LAUSR

Aligning different views or representations of anatomy is an essential task in both medical imaging computing (MIC) and computer-assisted interventions’ (CAIs’) communities. Motivated by simultaneously registering multiple point sets (PSs) and further improving the algorithm’s robustness to outliers and noise, in this paper, we propose a novel probabilistic approach to jointly register multiple generalized PSs. A generalized PS includes high-dimensional points consisting of both positional vectors and orientational information (or normal vectors). Hybrid mixture models (HMMs) combining Gaussian and von Mises–Fisher (VMF) distributions are used to model positional and orientational components of the generalized PSs. All generalized PSs are jointly registered using the expectation–maximization (EM) technique. In the E-step, the posterior probabilities representing point correspondence confidences are computed.
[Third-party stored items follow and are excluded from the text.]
(** C7: when [execute] resolves, [readWindow] rejects with a no-data error
    that carries a data view and the flag is clear, the rejection handler
    calls [pushData] once with the drill targets of that data view, then
    [onLoadingChanged(false)], then [onError] once with the converted error
    and the execution handle; the promise resolves with [undefined]. *)
Theorem no_data_with_data_view (be : Backend) (s : Schedule)
    (e : IPreparedExecution) (c : TableConfig) (p : ICorePivotTableProps)
    (result : IExecutionResult) (attached : IDataView) :
  be_execute be e = Fulfilled result ->
  be_readWindow be result (0, 0) (pageSize p, COLS_PER_PAGE)
    = Rejected (NoDataError (Some attached)) ->
  abandoned_when_readWindow_settles s = false ->
  let r := session be s e c p in
  fst r = Fulfilled undefined
  /\ callbacks_after_settlement (log (snd r)) =
       [config_pushData
          {| dataView := None;
             availableDrillTargets :=
               getAvailableDrillTargets (DataViewFacade_for attached) |};
        config_onLoadingChanged false;
        config_onError (convertError (NoDataError (Some attached))) e]
  /\ count is_pushData (log (snd r)) = 1
  /\ count is_onError (log (snd r)) = 1.
Proof.
  intros Hexec Hread Hclear r. subst r.
  fix_schedule s. destruct after; play; repeat split.
Qed.

(** C8: when [execute] rejects, [readWindow] is never invoked and the promise
    resolves with [undefined].  If the flag is clear at that point, the
    rejection handler calls [onError] once with the converted error and the
    execution handle and nothing else; if it is set, the handler calls
    nothing and the resolved value is the no-result value. *)
Theorem execute_rejects (be : Backend) (s : Schedule)
    (e : IPreparedExecution) (c : TableConfig) (p : ICorePivotTableProps)
    (reason : JsError) :
  be_execute be e = Rejected reason ->
  let r := session be s e c p in
  count is_readWindow_called (log (snd r)) = 0
  /\ backend_calls (log (snd r)) = [execute_called e]
  /\ (abandoned_when_execute_settles s = false ->
        fst r = Fulfilled undefined
        /\ callbacks_after_settlement (log (snd r)) =
             [config_onError (convertError reason) e]
        /\ callbacks (log (snd r)) =
             [config_onLoadingChanged true;
              config_onError (convertError reason) e]
        /\ count is_onError (log (snd r)) = 1)
  /\ (abandoned_when_execute_settles s = true ->
        fst r = Fulfilled NONE
        /\ callbacks_after_settlement (log (snd r)) = []
        /\ callbacks (log (snd r)) = [config_onLoadingChanged true]).
Proof.
  intros Hexec r. subst r.
  destruct s as [[] [] [] []]; play; repeat split; congruence.
Qed.

(** ** Terminal outcomes *)

Lemma abandoned_session_resolves_NONE (be : Backend) (s : Schedule)
    (e : IPreparedExecution) (c : TableConfig) (p : ICorePivotTableProps) :
  abandoned_when_last_handler_runs be s e = true ->
  fst (session be s e c p) = Fulfilled NONE
  /\ count is_onError (log (snd (session be s e c p))) = 0.
Proof.
  unfold abandoned_when_last_handler_runs. intros Hset.
  destruct (be_execute be e) as [result | reason] eqn:Hexec;
    destruct s as [[] [] [] []]; cbn in Hset; try discriminate Hset;
    play; split; reflexivity.
Qed.
(** One iteration of the [for (level = 0; level < tree.layers.length - 1; level++)]
    loop, on the variables [pathElements], [pathIndices] and [currentIndex]. *)
Definition proofStep (tree : MerkleTree) (st : list value * list value * Z) (level : nat) :
  list value * list value * Z :=
  let '(pathElements, pathIndices, currentIndex) := st in
  let currentLayer := default [] (layers tree !! level) in
  let isLeftChild := Z.rem currentIndex 2 =? 0 in
  let siblingIndex := if isLeftChild then currentIndex + 1 else currentIndex - 1 in
  let sibling :=
    if siblingIndex <? Z.of_nat (length currentLayer)
    then element currentLayer siblingIndex
    else element currentLayer currentIndex in
  (pathElements ++ [sibling],
   pathIndices ++ [VNumber (Number.ofInt (if isLeftChild then 0 else 1))],
   currentIndex / 2).

Definition generateMerkleProof (tree : MerkleTree) (leafIndex : Z) : result MerkleProof :=
  match layers tree with
  | [] => Err InvalidTreeObject
  | leaves :: _ =>
      if (leafIndex <? 0) || (Z.of_nat (length leaves) <=? leafIndex)
      then Err (LeafIndexOutOfBounds leafIndex)
      else
        let '(pathElements, pathIndices, _) :=
          fold_left (proofStep tree) (seq 0 (length (layers tree) - 1)) ([], [], leafIndex) in
        OK {| pathElements := pathElements; pathIndices := pathIndices |}
  end.

(** The [for (i = 0; i < pathElements.length; i++)] loop of the verifier. *)
Fixpoint verifyLoop (currentHash : string) (pathElements pathIndices : list value) :
  result string :=
  match pathElements, pathIndices with
  | element :: pathElements', index :: pathIndices' =>
      z ← toBigInt element;
      let sibling := BigInt.toString z in
      let isLeftChild := is_zero index in
      currentHash' ← (if isLeftChild
                      then poseidonHash2 (VString currentHash) (VString sibling)
                      else poseidonHash2 (VString sibling) (VString currentHash));
      verifyLoop currentHash' pathElements' pathIndices'
  | _, _ => OK currentHash
  end.
(** C9, as the specification states it: the add is a no-op exactly when
    the trimmed keyword is already there and appends it otherwise.  A
    keyword made of white space only is a case of "otherwise", and the
    code does not append it. *)
Lemma addKeyword_blank_not_appended :
  ~ (forall (d : StockMetadata) (keyword : string),
        (In (trim keyword) (keywords d) -> afterAddKeyword d keyword = d) /\
        (~ In (trim keyword) (keywords d) ->
         afterAddKeyword d keyword
         = withKeywords d (keywords d ++ [trim keyword]))).
Proof.
  intros H.
  destruct (H (sampleMetadata "t" ["cat"]) "  ") as [_ H2].
  assert (Hn : ~ In (trim "  ") ["cat"]).
  { simpl. intros [E | []]. discriminate E. }
  specialize (H2 Hn). vm_compute in H2. discriminate H2.
Qed.

(** C9, amended: [addKeyword] does nothing ([onUpdate] is not called)
    when the trimmed keyword is empty or already occurs verbatim in the
    keyword sequence; otherwise it appends the trimmed keyword at the
    end and leaves every other field alone.  Hence adding the same
    keyword twice is adding it once, and a non-empty trimmed keyword
    that was absent occurs exactly once afterwards, in last position. *)
Theorem addKeyword_idempotent (d : StockMetadata) (keyword : string) :
  (trim keyword = "" \/ In (trim keyword) (keywords d) ->
   addKeyword d keyword = None /\ afterAddKeyword d keyword = d) /\
  (trim keyword <> "" -> ~ In (trim keyword) (keywords d) ->
   afterAddKeyword d keyword
   = withKeywords d (keywords d ++ [trim keyword]) /\
   keywords (afterAddKeyword (afterAddKeyword d keyword) keyword)
   = keywords d ++ [trim keyword] /\
   count_occ string_dec
     (keywords (afterAddKeyword (afterAddKeyword d keyword) keyword))
     (trim keyword) = 1) /\
  afterAddKeyword (afterAddKeyword d keyword) keyword
  = afterAddKeyword d keyword.
Proof.
  assert (Hskip : trim keyword = "" \/ In (trim keyword) (keywords d) ->
                  afterAddKeyword d keyword = d).
  { intros H. unfold afterAddKeyword. now rewrite (addKeyword_skips d keyword H). }
  assert (Happ : trim keyword <> "" -> ~ In (trim keyword) (keywords d) ->
                 afterAddKeyword d keyword
                 = withKeywords d (keywords d ++ [trim keyword])).
  { intros H1 H2. unfold afterAddKeyword.
    now rewrite (addKeyword_appends d keyword H1 H2). }
  assert (Hidem : afterAddKeyword (afterAddKeyword d keyword) keyword
                  = afterAddKeyword d keyword).
  { destruct (string_dec (trim keyword) "") as [He | Hne].
    - rewrite (Hskip (or_introl He)). apply Hskip. now left.
    - destruct (in_dec string_dec (trim keyword) (keywords d)) as [Hi | Hni].
      + rewrite (Hskip (or_intror Hi)). apply Hskip. now right.
      + rewrite (Happ Hne Hni).
        unfold afterAddKeyword at 1.
        rewrite addKeyword_skips; [reflexivity|].
        right. simpl. apply in_or_app. right. now left. }
  split; [|split].
  - intros H. split; [now apply addKeyword_skips | now apply Hskip].
  - intros Hne Hni. split; [now apply Happ|].
    rewrite Hidem, (Happ Hne Hni). simpl. split; [reflexivity|].
    rewrite count_occ_app_string.
    rewrite (proj1 (count_occ_not_In string_dec _ _) Hni). simpl.
    destruct (string_dec (trim keyword) (trim keyword)); [reflexivity | congruence].
  - exact Hidem.
Qed.
Lemma interpolate_endpoints_witness :
  exists atStart atEnd : list number,
    Interpolate.interpolate [0.1; 255]%float [0.7; 3]%float 0%float = Returns atStart
    /\ Interpolate.interpolate [0.1; 255]%float [0.7; 3]%float 1%float = Returns atEnd
    /\ all_eqb atStart [0.1; 255]%float = true
    /\ all_eqb atEnd [0.7; 3]%float = true.
Proof.
  apply (interpolate_endpoints [0.1; 255]%float [0.7; 3]%float); reflexivity.
Defined.

Section HexText.

Import Transaction.

Local Open Scope float_scope.

Lemma integer_digits_more_fuel (fuel extra : nat) (x quotient : number)
    (result out : list string) :
  Utils.integer_digits fuel x quotient result = Some out ->
  Utils.integer_digits (fuel + extra) x quotient result = Some out.
Proof.
  revert x quotient result. induction fuel as [| fuel IH]; intros x q r H; [discriminate |].
  cbn [Utils.integer_digits Nat.add] in *.
  destruct (0 <? q); [apply IH; exact H | exact H].
Qed.

Lemma fraction_digits_more_fuel (fuel extra : nat) (fraction : number) (out : list string) :
  Utils.fraction_digits fuel fraction = Some out ->
  Utils.fraction_digits (fuel + extra) fraction = Some out.
Proof.
  revert fraction out. induction fuel as [| fuel IH]; intros fr out H; [discriminate |].
  cbn [Utils.fraction_digits Nat.add] in *.
  destruct (0 <? fr); [| exact H].
  cbv zeta in *.
  destruct (Utils.fraction_digits fuel _) as [ds |] eqn:E; [| discriminate].
  rewrite (IH _ _ E). exact H.
Qed.
(** * RCAT statistics runtime ([rcat/runtime/RCAT_stats.py])

    A shallow embedding of the statistic execution engine: the configuration
    resolver ([default_stats_config], [mod_stats_config]), the frequency
    parser ([_get_freq]), the statistic functions [moments], [diurnal_cycle],
    [dcycle_harmonic_fit], [freq_int_dist] and [filtering], and the per-pixel
    kernels [_percentile_func], [_harmonic_linefit] and [_pdf_calc].

    Conventions of the embedding.
    - A Python value is a [pyval]; a [dict] is an association list in
      insertion order, as CPython keeps it.
    - A Python call is a computation in the monad [M]: it prints lines on
      standard output and either returns or raises an [exn].
    - A [float64] is a primitive [float] (IEEE 754 binary64, one NaN);
      a Python [int] is a [Z].
    - numpy, scipy and the sibling module [rcat.stats.convolve] are not part
      of this file of the repository.  Their elementary array functions are
      written out; the ones that cannot be ([scipy.optimize.curve_fit],
      [numpy.cos], [numpy.nanpercentile], the Lanczos weights, Python's
      [eval]) are the fields of the class [Externals].
    - An xarray result is a term [xr]: xarray and dask build it without
      evaluating it, and so do the statistic functions here.  Time stamps
      are nanoseconds since the epoch, and the non-time axes of a variable
      are flattened to a list of pixels.
    - [np.int] is the builtin [int], as in the numpy the file was written
      for.  Strings are ASCII; masked arrays are not modelled. *)

From Stdlib Require Import ZArith List String Ascii Bool Floats Lia.
From Stdlib Require Import DecimalString.
Import ListNotations.

Set Warnings "-register-all".

Local Open Scope string_scope.
Local Open Scope Z_scope.

(* ================================================================== *)
(** * Python values, exceptions and the call monad *)

Inductive exn : Type :=
| KeyError | TypeError | ValueError | IndexError | AssertionError
| UnboundLocalError | SyntaxError | AttributeError | ZeroDivisionError
| OverflowError | RuntimeError | SystemExit.

Inductive pyval : Type :=
| PNone
| PBool (b : bool)
| PInt (z : Z)
| PFloat (f : float)
| PStr (s : string)
| PList (l : list pyval)
| PDict (d : list (string * pyval)).

Definition dict := list (string * pyval).

Inductive res (A : Type) : Type :=
| Ok (a : A)
| Raise (e : exn).
Arguments Ok {A} a.
Arguments Raise {A} e.

(** A call: the lines it printed, and how it ended. *)
Definition M (A : Type) : Type := (list string * res A)%type.

Definition ret {A} (a : A) : M A := ([], Ok a).
Definition raise {A} (e : exn) : M A := ([], Raise e).
Definition print (line : string) : M unit := ([line], Ok tt).
Definition lift {A} (r : res A) : M A := ([], r).

Definition bind {A B} (m : M A) (k : A -> M B) : M B :=
  match m with
  | (out, Ok a) => let '(out', r) := k a in ((out ++ out')%list, r)
  | (out, Raise e) => (out, Raise e)
  end.

Definition stdout {A} (m : M A) : list string := fst m.
Definition outcome {A} (m : M A) : res A := snd m.

Declare Scope py_scope.
Delimit Scope py_scope with py.
Notation "x <- m ;; k" := (bind m (fun x => k))
  (at level 61, m at next level, right associativity) : py_scope.
Notation "m ;;; k" := (bind m (fun _ => k))
  (at level 61, right associativity) : py_scope.
Notation "' pat <- m ;; k" := (bind m (fun x => match x with pat => k end))
  (at level 61, pat pattern, m at next level, right associativity) : py_scope.
Local Open Scope py_scope.
(** Calls that leave the process, in the order they were made. *)
Inductive event : Type :=
| EvRunTask (count : Z) (kwargs : gmap string pyval) (tasks : list task)
| EvSleep (secs : Z)
| EvDescribeTasks (cluster : string) (arns : list string) (tasks : list task)
| EvStopCallback (answer : bool)
| EvReceiveMessage (queue_url : string) (max_n : Z) (messages : list message)
| EvUploadFile (local_path bucket s3_path : string) (returned : bool)
| EvSendMessage (queue_url body : string).

(** The services behind the module-level clients [ecs] and [sqs].  [B] is the
    state of the services; every call returns its response and the next
    state. *)
Class Backend (B : Type) : Type := {
  ecs_run_task : B → Z → gmap string pyval → list task * B;
  ecs_describe_tasks : B → string → list string → list task * B;
  sqs_receive_message : B → string → Z → list message * B
}.

(** What a function of this module can observe and change: the services, the
    clock read by [time()] and advanced by [sleep()], the calls made so far,
    and the dictionaries reachable from the caller ([dicts], by reference). *)
Record World (B : Type) : Type := mkWorld {
  backend : B;
  now : Z;
  history : list event;
  dicts : gmap nat (gmap string pyval)
}.
Arguments mkWorld {B} _ _ _ _.
Arguments backend {B} _.
Arguments now {B} _.
Arguments history {B} _.
Arguments dicts {B} _.

(** A Python callable handed in by the caller.  [Nullary f] is a function of
    no arguments whose answer may depend on anything it can observe;
    [OnStatuses p] is a function of one positional argument, the list of task
    statuses. *)
Inductive callable (B : Type) : Type :=
| Nullary (f : World B → bool)
| OnStatuses (p : list string → bool).
Arguments Nullary {B} f.
Arguments OnStatuses {B} p.

Section Fleet.
Context {B : Type} `{Backend B}.

(** Computations: [None] is a loop that ran out of fuel, otherwise a result
    (value or exception) and the world the computation left behind. *)
Definition M (A : Type) : Type := World B → option (result A * World B).

Definition ret {A} (a : A) : M A := λ w, Some (Ok a, w).
Definition raise {A} (e : exn) : M A := λ w, Some (Raise e, w).
Definition bind {A C} (m : M A) (k : A → M C) : M C :=
  λ w, match m w with
       | None => None
       | Some (Raise e, w') => Some (Raise e, w')
       | Some (Ok a, w') => k a w'
       end.

Notation "'let!' x ':=' m 'in' k" := (bind m (λ x, k))
  (at level 10, x name, m at level 100, k at level 200).
Notation "m '>>' k" := (bind m (λ _, k))
  (at level 90, right associativity).

Definition record (e : event) (w : World B) : World B :=
  mkWorld (backend w) (now w) (history w ++ [e]) (dicts w).

(** [time()] *)
Definition time : M Z := λ w, Some (Ok (now w), w).

(** [sleep(secs)]: a negative length is a [ValueError]. *)
Definition sleep (secs : Z) : M unit := λ w,
  if secs <? 0 then Some (Raise ValueError, w)
  else Some (Ok tt, record (EvSleep secs)
                      (mkWorld (backend w) (now w + secs) (history w) (dicts w))).

(** [d.pop(key)] on the dictionary object at reference [d]. *)
Definition dict_pop (d : nat) (key : string) : M pyval := λ w,
  match (dicts w !!! d) !! key with
  | None => Some (Raise (KeyError key), w)
  | Some v =>
      Some (Ok v, mkWorld (backend w) (now w) (history w)
                    (<[d := delete key (dicts w !!! d)]> (dicts w)))
  end.

(** [ecs.run_task(count=count, **task_config)] and
    [[t['taskArn'] for t in resp['tasks']]]. *)
Definition run_task (count : Z) (task_config : nat) : M (list task) := λ w,
  let kwargs := dicts w !!! task_config in
  let '(tasks, b) := ecs_run_task (backend w) count kwargs in
  Some (Ok tasks, record (EvRunTask count kwargs tasks)
                    (mkWorld b (now w) (history w) (dicts w))).

(** [ecs.describe_tasks(cluster=cluster, tasks=arns)] *)
Definition describe_tasks (cluster : string) (arns : list string) : M (list task) := λ w,
  let '(tasks, b) := ecs_describe_tasks (backend w) cluster arns in
  Some (Ok tasks, record (EvDescribeTasks cluster arns tasks)
                    (mkWorld b (now w) (history w) (dicts w))).

(** [stop_callback()]: a call with no arguments. *)
Definition call0 (f : callable B) : M bool := λ w,
  match f with
  | Nullary g => let a := g w in Some (Ok a, record (EvStopCallback a) w)
  | OnStatuses _ => Some (Raise TypeError, w)
  end.

(** [sqs.receive_message(QueueUrl=queue_url, MaxNumberOfMessages=max_n)] and
    [resp.get('Messages', [])]. *)
Definition receive_message (queue_url : string) (max_n : Z) : M (list message) := λ w,
  let '(messages, b) := sqs_receive_message (backend w) queue_url max_n in
  Some (Ok messages, record (EvReceiveMessage queue_url max_n messages)
                       (mkWorld b (now w) (history w) (dicts w))).

(** Lines 48-50: the inner [for message in ...] loop, appending to both
    lists. *)
Definition append_messages (acc : list string * list string)
    (messages : list message) : list string * list string :=
  foldl (λ '(input_paths, receipt_handles) message,
           (input_paths ++ [Body message],
            receipt_handles ++ [ReceiptHandle message]))
        acc messages.

(** Lines 45-50: the [for i in range(n)] loop. *)
Fixpoint consume_rounds (rounds : list nat) (queue_url : string)
    (acc : list string * list string) : M (list string * list string) :=
  match rounds with
  | [] => ret acc
  | i :: rounds' =>
      let! messages := receive_message queue_url 1 in
      consume_rounds rounds' queue_url (append_messages acc messages)
  end.

(** [consume_messages(queue_url, n=8)], returning
    [(input_paths, receipt_handles)]. *)
Definition consume_messages (queue_url : string) (n : Z)
    : M (list string * list string) :=
  consume_rounds (seq 0 (Z.to_nat n)) queue_url ([], []).

(** [assert 0 < task_n <= 20] on the popped value. *)
Definition assert_count (v : pyval) : M Z :=
  match v with
  | PInt n => if (0 <? n) && (n <=? 20) then ret n else raise AssertionError
  | PStr _ => raise TypeError
  end.

Definition ecs_max_task_n : Z := 10.

(** Lines 158-167: the [while task_n > 0] loop. *)
Fixpoint launch_loop (fuel : nat) (task_config : nat) (task_n : Z)
    (task_arns : list string) : M (list string) :=
  match fuel with
  | O => λ _, None
  | S fuel' =>
      if 0 <? task_n then
        let ecs_task_n := Z.min task_n ecs_max_task_n in
        let! tasks := run_task ecs_task_n task_config in
        let task_arns := task_arns ++ map taskArn tasks in
        let task_n := task_n - ecs_task_n in
        (if 0 <? task_n then sleep 5 else ret tt) >>
        launch_loop fuel' task_config task_n task_arns
      else ret task_arns
  end.

(** Lines 154-167. *)
Definition launch_tasks (fuel : nat) (task_config : nat) : M (list string) :=
  let! v := dict_pop task_config "count" in
  let! task_n := assert_count v in
  launch_loop fuel task_config task_n [].

(** Lines 170-180: the [while time() < finish ... else: raise] loop.  The
    statuses read from the response are only logged. *)
Fixpoint wait_loop (fuel : nat) (finish : Z) (task_arns : list string)
    (stop_callback : callable B) (sleep_interval timeout : Z) : M unit :=
  match fuel with
  | O => λ _, None
  | S fuel' =>
      let! t := time in
      if t <? finish then
        sleep sleep_interval >>
        let! tasks := describe_tasks "am-segm" task_arns in
        let task_statuses := map lastStatus tasks in
        let! stop := call0 stop_callback in
        if stop then ret tt
        else wait_loop fuel' finish task_arns stop_callback sleep_interval timeout
      else raise (ExcTimeout timeout)
  end.

(** Lines 169-180. *)
Definition wait_for_stop (fuel : nat) (task_arns : list string)
    (stop_callback : callable B) (sleep_interval timeout : Z) : M unit :=
  let! t := time in
  let finish := t + timeout in
  wait_loop fuel finish task_arns stop_callback sleep_interval timeout.

(** [run_wait_for_inference_task(task_config, stop_callback,
    sleep_interval=10, timeout=300)].  [task_config] is the reference to the
    caller's dictionary. *)
Definition run_wait_for_inference_task (fuel : nat) (task_config : nat)
    (stop_callback : callable B) (sleep_interval timeout : Z) : M unit :=
  let! task_arns := launch_tasks fuel task_config in
  wait_for_stop fuel task_arns stop_callback sleep_interval timeout.

(** One pass through the body of the wait loop when the callback is the
    nullary [f]: the callback's answer and the world after [sleep],
    [describe_tasks] and the callback. *)
Definition poll_once (task_arns : list string) (f : World B → bool)
    (sleep_interval : Z) (w : World B) : bool * World B :=
  let w1 := record (EvSleep sleep_interval)
              (mkWorld (backend w) (now w + sleep_interval) (history w) (dicts w)) in
  let '(tasks, b) := ecs_describe_tasks (backend w1) "am-segm" task_arns in
  let w2 := record (EvDescribeTasks "am-segm" task_arns tasks)
              (mkWorld b (now w1) (history w1) (dicts w1)) in
  (f w2, record (EvStopCallback (f w2)) w2).

(** The world after [k] passes. *)
Fixpoint after_polls (k : nat) (task_arns : list string) (f : World B → bool)
    (sleep_interval : Z) (w : World B) : World B :=
  match k with
  | O => w
  | S k' => after_polls k' task_arns f sleep_interval
              (snd (poll_once task_arns f sleep_interval w))
  end.

(** The statuses the first poll reads. *)
Definition first_statuses (task_arns : list string) (w : World B) : list string :=
  map lastStatus (fst (ecs_describe_tasks (backend w) "am-segm" task_arns)).

(** *** Reading a history *)

(** The [count] of every [run_task] call, in call order. *)
Definition batch_sizes (evs : list event) : list Z :=
  omap (λ e, match e with EvRunTask c _ _ => Some c | _ => None end) evs.

(** The task ids returned by the [run_task] calls, in call order. *)
Definition launched (evs : list event) : list string :=
  flat_map (λ e, match e with EvRunTask _ _ ts => map taskArn ts | _ => [] end) evs.

(** The lengths of the [sleep] calls, in call order. *)
Definition sleeps (evs : list event) : list Z :=
  omap (λ e, match e with EvSleep s => Some s | _ => None end) evs.

(** The number of [describe_tasks] calls. *)
Definition polls (evs : list event) : nat :=
  length (omap (λ e, match e with EvDescribeTasks _ _ ts => Some ts | _ => None end) evs).

(** The responses of the [receive_message] calls, in call order. *)
Definition responses (evs : list event) : list (list message) :=
  omap (λ e, match e with EvReceiveMessage _ _ ms => Some ms | _ => None end) evs.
In the M-step, the rigid transformation matrices, positional variances, and orientational concentration parameters are updated for each generalized PS. E and M steps will iterate until some termination condition is satisfied. We validate our algorithm using the surface points extracted from the human femur CT model. The experimental results demonstrate that the proposed algorithm outperforms the state-of-the-art ones in terms of the accuracy, robustness, as well as convergence speed. In addition, our algorithm is able to recover a better central PS than the state-of-the-art one does in the case of registering multiple PSs. Our algorithm is very suitable for registering complex structures arising in medical imaging. Note to Practitioners—This paper was motivated by solving the problem of registering two or multiple point sets. Most existing approaches generally use only the positional information associated with each point and thus lack robustness to noise and outliers. This paper suggests a new robust method that also adopts the normal vectors associated with each point. The registration problem is cast into a maximum-likelihood (ML) problem and solved under the expectation–maximization (EM) framework. Closed-form solutions to estimating parameters in both expectation and maximization steps are provided in this paper. We have demonstrated through extensive experiments that the proposed registration algorithm achieves improved accuracy, robustness to noise and outliers, and faster convergence speed.